*** DATA EXTRACT ***

(** * ExportForPrinting: the export command of the Fusion 360 add-in

    A shallow embedding of [commands/ExportCommand.py]: the export
    configuration and its JSON file ([to_dict], [emit_file], [parse_file]),
    the two traversals of the assembly ([recursiveEnumerateComponents],
    [recursiveCountOccurences]) and the export driver ([export]) with its
    manifest ("version control") file.

    Python values read from JSON are kept dynamically typed ([json]); Python
    exceptions are values of [exn]; the host application, the file system and
    the clock are an explicit [World] that the driver threads through. *)

From Stdlib Require Import String Ascii ZArith List Bool Lia.
From Stdlib Require Import Floats.SpecFloat DecimalString.
From stdpp Require Import base option gmap strings list fin_maps.

Set Warnings "-register-all".

Open Scope Z_scope.

(** ** Python values and exceptions *)

(** The exceptions the modelled code can raise. *)
Inductive exn :=
| AssertionError
| AttributeError
| KeyError
| TypeError
| ValueError
| OverflowError
| FileNotFoundError
| FileExistsError
| RuntimeError.

(** The outcome of a Python expression: a value or a raised exception. *)
Inductive result (A : Type) :=
| Ok (a : A)
| Raise (e : exn).
Arguments Ok {A} a.
Arguments Raise {A} e.

Definition rbind {A B} (r : result A) (k : A → result B) : result B :=
  match r with
  | Ok a => k a
  | Raise e => Raise e
  end.

Declare Scope result_scope.
Delimit Scope result_scope with result.
Notation "'try' x := r 'in' k" := (rbind r (fun x => k))
  (at level 10, x pattern, r at level 100, k at level 200) : result_scope.
Open Scope result_scope.

(** What [json.loads] produces: [None], [bool], [int], [float], [str],
    [list] and [dict] with string keys.  A float is the IEEE value it
    denotes; a string is a sequence of code points below 256, compared code
    point by code point; a dict is a finite map (the order of its members is
    not modelled). *)
Inductive json :=
| JNull
| JBool (b : bool)
| JInt (z : Z)
| JFloat (f : spec_float)
| JStr (s : string)
| JList (l : list json)
| JDict (d : gmap string json).

(** [x is None]. *)
Definition is_none (v : json) : bool :=
  match v with
  | JNull => true
  | _ => false
  end.

(** Truth value of an object, as tested by [if], [and] and [or]. *)
Definition truthy (v : json) : bool :=
  match v with
  | JNull => false
  | JBool b => b
  | JInt z => negb (z =? 0)
  | JFloat f =>
      match f with
      | S754_zero _ => false
      | _ => true
      end
  | JStr s => negb (String.eqb s "")
  | JList l =>
      match l with
      | [] => false
      | _ => true
      end
  | JDict d => negb (bool_decide (d = ∅))
  end.

(** [a or b]. *)
Definition py_or (a b : json) : json := if truthy a then a else b.

(** [v == s] for a string [s]: only an equal string is equal to a string. *)
Definition eq_str (v : json) (s : string) : bool :=
  match v with
  | JStr s' => String.eqb s' s
  | _ => false
  end.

*** End of DATA EXTRACT ***

= EXERCISE OBJECTIVE =
Reproduce every line above that contains the string "Inductive".

= ANSWER TO THIS TASK =
Inductive exn :=
Inductive result (A : Type) :=
Inductive json :=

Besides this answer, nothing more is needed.